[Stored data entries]
(** * LookingGlass client (client/main.c): frame decode, format negotiation,
      render loop and input forwarding.

    The development embeds the functions of [main.c] as Rocq functions.
    Memory that the C code reaches through raw pointers is a list of
    bytes addressed by an offset from the pointer the function received;
    an access outside the list is an explicit fault.  Calls into SDL,
    OpenGL, ivshmem and spice are recorded in a trace, and what those
    libraries return is supplied by the caller of the model. *)

From Stdlib Require Import String ZArith List Bool Lia.
From Stdlib Require Import Strings.Byte.
Import ListNotations.
Local Open Scope Z_scope.

(** ** Machine integers *)

Definition wrap32 (z : Z) : Z := z mod 2 ^ 32.
Definition wrap64 (z : Z) : Z := z mod 2 ^ 64.

(** [int] arithmetic (two's complement, as gcc on x86-64 computes it). *)
Definition wrap_int (z : Z) : Z := (z + 2 ^ 31) mod 2 ^ 32 - 2 ^ 31.

(** Conversion of an [int] or [unsigned int] value to [size_t]. *)
Definition size_t_of_int (z : Z) : Z := if z <? 0 then 2 ^ 64 + z else z.

(** ** Byte buffers *)

Module Mem.

Definition buffer := list byte.

Inductive fault : Type :=
| ReadOutOfBounds (off : Z)
| WriteOutOfBounds (off : Z)
| NullCall.

Inductive res (A : Type) : Type :=
| Ok (a : A)
| Fault (f : fault).
Arguments Ok {A} a.
Arguments Fault {A} f.

Definition size (b : buffer) : Z := Z.of_nat (length b).

Definition unsigned (b : byte) : Z := Z.of_N (Byte.to_N b).

Definition is_zero (b : byte) : bool := Byte.eqb b x00.

(** [p[o]] *)
Definition load (b : buffer) (o : Z) : option byte :=
  if o <? 0 then None else nth_error b (Z.to_nat o).

(** the [n] bytes at [p + o] *)
Definition slice (b : buffer) (o n : Z) : option buffer :=
  if (0 <=? o) && (0 <=? n) && (o + n <=? size b)
  then Some (firstn (Z.to_nat n) (skipn (Z.to_nat o) b))
  else None.

(** overwrite the bytes at [p + o] with [data] *)
Definition blit (b : buffer) (o : Z) (data : buffer) : option buffer :=
  if (0 <=? o) && (o + size data <=? size b)
  then Some (firstn (Z.to_nat o) b ++ data
               ++ skipn (Z.to_nat (o + size data)) b)
  else None.

(** [memcpy(dst + d, src + s, n)] *)
Definition memcpy (dst : buffer) (d : Z) (src : buffer) (s n : Z)
  : res buffer :=
  match slice src s n with
  | None => Fault (ReadOutOfBounds s)
  | Some data =>
      match blit dst d data with
      | None => Fault (WriteOutOfBounds d)
      | Some dst' => Ok dst'
      end
  end.

(** [memset(dst, 0, n)] *)
Definition memset0 (dst : buffer) (n : Z) : res buffer :=
  match blit dst 0 (repeat x00 (Z.to_nat n)) with
  | None => Fault (WriteOutOfBounds 0)
  | Some dst' => Ok dst'
  end.

(** little-endian value of a byte string (x86 host) *)
Fixpoint le_combine (l : buffer) : Z :=
  match l with
  | [] => 0
  | b :: t => unsigned b + 256 * le_combine t
  end.

End Mem.
Import Mem.

(** ** KVMGFXHeader.h

    The header file is not part of the sources.  The enumerators that
    [main.c] names are constructors; any other value found in the shared
    memory is kept with its raw number.  The numeric fields of the header
    are taken to be 32 bits wide. *)

Inductive FrameType : Type :=
| FRAME_TYPE_INVALID
| FRAME_TYPE_ARGB
| FRAME_TYPE_RGB
| FRAME_TYPE_XOR
| FRAME_TYPE_YUV444P
| FRAME_TYPE_YUV420P
| FRAME_TYPE_ARGB10
| FRAME_TYPE_unknown (raw : Z).   (* none of the above *)

Inductive FrameComp : Type :=
| FRAME_COMP_NONE
| FRAME_COMP_BLACK_RLE
| FRAME_COMP_unknown (raw : Z).   (* none of the above *)

Definition FrameType_eqb (a b : FrameType) : bool :=
  match a, b with
  | FRAME_TYPE_INVALID, FRAME_TYPE_INVALID
  | FRAME_TYPE_ARGB, FRAME_TYPE_ARGB
  | FRAME_TYPE_RGB, FRAME_TYPE_RGB
  | FRAME_TYPE_XOR, FRAME_TYPE_XOR
  | FRAME_TYPE_YUV444P, FRAME_TYPE_YUV444P
  | FRAME_TYPE_YUV420P, FRAME_TYPE_YUV420P
  | FRAME_TYPE_ARGB10, FRAME_TYPE_ARGB10 => true
  | FRAME_TYPE_unknown x, FRAME_TYPE_unknown y => x =? y
  | _, _ => false
  end.

Definition FrameComp_eqb (a b : FrameComp) : bool :=
  match a, b with
  | FRAME_COMP_NONE, FRAME_COMP_NONE
  | FRAME_COMP_BLACK_RLE, FRAME_COMP_BLACK_RLE => true
  | FRAME_COMP_unknown x, FRAME_COMP_unknown y => x =? y
  | _, _ => false
  end.

Record KVMGFXHeader : Type := {
  magic     : buffer;
  version   : Z;
  hostID    : Z;
  guestID   : Z;
  frameType : FrameType;
  compType  : FrameComp;
  width     : Z;
  height    : Z;
  stride    : Z;
  mouseX    : Z;
  mouseY    : Z
}.

(** Modelled from the spec: [struct RLEHeader] of KVMGFXHeader.h is
    missing.  The record overlays a payload run that starts with three
    zero bytes and carries a [length] field; where the field sits after
    the three bytes, how wide it is and what follows it are left open. *)
Record RLELayout : Type := {
  rle_pad       : nat;  (* bytes between the zero bytes and [length] *)
  rle_len_bytes : nat;  (* width of [length] *)
  rle_tail      : nat   (* bytes after [length] *)
}.

Definition rle_len_off (L : RLELayout) : Z := 3 + Z.of_nat (rle_pad L).

(** [sizeof(struct RLEHeader)] *)
Definition rle_sizeof (L : RLELayout) : Z :=
  3 + Z.of_nat (rle_pad L) + Z.of_nat (rle_len_bytes L)
    + Z.of_nat (rle_tail L).

(** [h->length * 3]: a field narrower than [int] is promoted and the
    product cannot overflow; a wider unsigned field wraps at its width. *)
Definition rle_times3 (L : RLELayout) (n : Z) : Z :=
  if (rle_len_bytes L <? 4)%nat then n * 3
  else (n * 3) mod 2 ^ (8 * Z.of_nat (rle_len_bytes L)).

(** [h->length] for [h = (struct RLEHeader * )(src + s)] *)
Definition rle_length (L : RLELayout) (src : buffer) (s : Z) : option Z :=
  option_map le_combine
    (slice src (s + rle_len_off L) (Z.of_nat (rle_len_bytes L))).

(** A packed header with a 16-bit length, used for the examples. *)
Definition RLEHeader_packed16 : RLELayout :=
  {| rle_pad := 0; rle_len_bytes := 2; rle_tail := 0 |}.

(** ** Compression codecs *)

Definition compFunc_NONE (dst src : buffer) (len : Z) : res buffer :=
  memcpy dst 0 src 0 len.

(** The loop variables of [compFunc_BLACK_RLE]: the pixel counter [i],
    the two pointers as offsets from their initial values, and the
    contents of the destination. *)
Record cursor : Type := {
  px   : Z;
  dpos : Z;
  spos : Z;
  out  : buffer
}.

Inductive step_res : Type :=
| Halt
| Next (c : cursor)
| Stuck (f : fault).

(** One evaluation of the loop condition and, when it holds, of the
    body.  Whatever the test of the three bytes short-circuits, the bytes
    it skipped are read by the [memcpy] of the other branch, so all three
    are loaded first. *)
Definition rle_step (L : RLELayout) (pixels : Z) (src : buffer) (c : cursor)
  : step_res :=
  if px c <? pixels then
    match load src (spos c), load src (spos c + 1), load src (spos c + 2) with
    | Some b0, Some b1, Some b2 =>
        if is_zero b0 && is_zero b1 && is_zero b2 then
          match rle_length L src (spos c) with
          | Some n =>
              Next {| px   := wrap64 (px c + n);
                      dpos := dpos c + rle_times3 L n;
                      spos := spos c + rle_sizeof L;
                      out  := out c |}
          | None => Stuck (ReadOutOfBounds (spos c + rle_len_off L))
          end
        else
          match blit (out c) (dpos c) [b0; b1; b2] with
          | Some o =>
              Next {| px   := wrap64 (px c + 1);
                      dpos := dpos c + 3;
                      spos := spos c + 3;
                      out  := o |}
          | None => Stuck (WriteOutOfBounds (dpos c))
          end
    | _, _, _ => Stuck (ReadOutOfBounds (spos c))
    end
  else Halt.

(** The loop, bounded by [fuel] iterations; [None] when the bound is hit. *)
Fixpoint rle_loop (fuel : nat) (L : RLELayout) (pixels : Z) (src : buffer)
  (c : cursor) : option (res cursor) :=
  match rle_step L pixels src c with
  | Halt => Some (Ok c)
  | Stuck f => Some (Fault f)
  | Next c' =>
      match fuel with
      | O => None
      | S k => rle_loop k L pixels src c'
      end
  end.

Definition rle_start (dst : buffer) : cursor :=
  {| px := 0; dpos := 0; spos := 0; out := dst |}.

(** Every iteration consumes at least three bytes of [src], so the
    length of [src] bounds the number of iterations. *)
Definition rle_decode (L : RLELayout) (dst src : buffer) (len : Z)
  : option (res cursor) :=
  rle_loop (length src) L (len / 3) src (rle_start dst).

Definition compFunc_BLACK_RLE (L : RLELayout) (dst src : buffer) (len : Z)
  : res buffer :=
  match rle_decode L dst src len with
  | Some (Ok c) => Ok (out c)
  | Some (Fault f) => Fault f
  | None => Fault (ReadOutOfBounds (size src))
  end.

(** No all-zero unit among the [len / 3] units of the payload. *)
Fixpoint zero_unit_free (units : nat) (src : buffer) : bool :=
  match units with
  | O => true
  | S k =>
      match src with
      | b0 :: b1 :: b2 :: rest =>
          negb (is_zero b0 && is_zero b1 && is_zero b2)
          && zero_unit_free k rest
      | _ => false
      end
  end.

(** ** Traces

    A computation returns the calls it made, in order, and either a value
    or the fault that stopped it. *)

Definition M (E A : Type) : Type := (list E * res A)%type.

Definition ret {E A : Type} (a : A) : M E A := ([], Ok a).

Definition bind {E A B : Type} (m : M E A) (k : A -> M E B) : M E B :=
  match m with
  | (t, Ok a) => let (t', r) := k a in (t ++ t', r)
  | (t, Fault f) => (t, Fault f)
  end.

Definition emit {E : Type} (e : E) : M E unit := ([e], Ok tt).

Definition lift {E A : Type} (r : res A) : M E A := ([], r).

Notation "x <- m ;; k" := (bind m (fun x => k))
  (at level 61, m at next level, right associativity).
Notation "m ;;; k" := (bind m (fun _ => k))
  (at level 61, right associativity).

(** ** Frame presenters *)

Inductive SDL_PixelFormat : Type :=
| SDL_PIXELFORMAT_ARGB8888
| SDL_PIXELFORMAT_RGB24
| SDL_PIXELFORMAT_YV12
| SDL_PIXELFORMAT_ARGB2101010.

(** Values of the function pointer types [CompFunc] and [DrawFunc]. *)
Inductive CompFunc : Type :=
| fn_compFunc_NONE
| fn_compFunc_BLACK_RLE.

Inductive DrawFunc : Type :=
| fn_drawFunc_ARGB
| fn_drawFunc_RGB
| fn_drawFunc_XOR
| fn_drawFunc_YUV444P
| fn_drawFunc_YUV420P
| fn_drawFunc_ARGB10.

(** What the render thread asks of ivshmem, SDL and OpenGL. *)
Inductive render_call : Type :=
| ivshmem_kick_irq (guest : Z)
| run_compFunc (f : CompFunc) (len : Z)
| SDL_UpdateTexture (pitch : Z)
| SDL_UpdateYUVTexture (uoff voff ypitch upitch vpitch : Z)
| SDL_UnlockTexture
| SDL_RenderClear
| SDL_RenderCopy
| SDL_RenderPresent
| glEnable_COLOR_LOGIC_OP
| glLogicOp_XOR
| glDisable_COLOR_LOGIC_OP
| SDL_DestroyTexture (live : bool)   (* [false]: called with NULL *)
| SDL_SetWindowSize (w h : Z)
| SDL_SetWindowPosition_CENTERED
| SDL_CreateTexture (fmt : SDL_PixelFormat) (w h : Z)
| SDL_LockTexture
| SDL_LockTexture_NULL   (* called with the NULL of a failed creation *)
| render_DEBUG_ERROR (msg : string).

(** [state.shm->height * state.shm->stride * bpp] in [uint32_t]. *)
Definition frame_bytes (shm : KVMGFXHeader) (bpp : Z) : Z :=
  wrap32 (wrap32 (height shm * stride shm) * bpp).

--- EXERCISE DETAILS ---
Word for word, set down the lines from the beginning of the records through the line that holds "Definition wrap64 (z". Leave out the rest.

--- THE COMPLETED TASK ---
(** * LookingGlass client (client/main.c): frame decode, format negotiation,
      render loop and input forwarding.

    The development embeds the functions of [main.c] as Rocq functions.
    Memory that the C code reaches through raw pointers is a list of
    bytes addressed by an offset from the pointer the function received;
    an access outside the list is an explicit fault.  Calls into SDL,
    OpenGL, ivshmem and spice are recorded in a trace, and what those
    libraries return is supplied by the caller of the model. *)

From Stdlib Require Import String ZArith List Bool Lia.
From Stdlib Require Import Strings.Byte.
Import ListNotations.
Local Open Scope Z_scope.

(** ** Machine integers *)

Definition wrap32 (z : Z) : Z := z mod 2 ^ 32.
Definition wrap64 (z : Z) : Z := z mod 2 ^ 64.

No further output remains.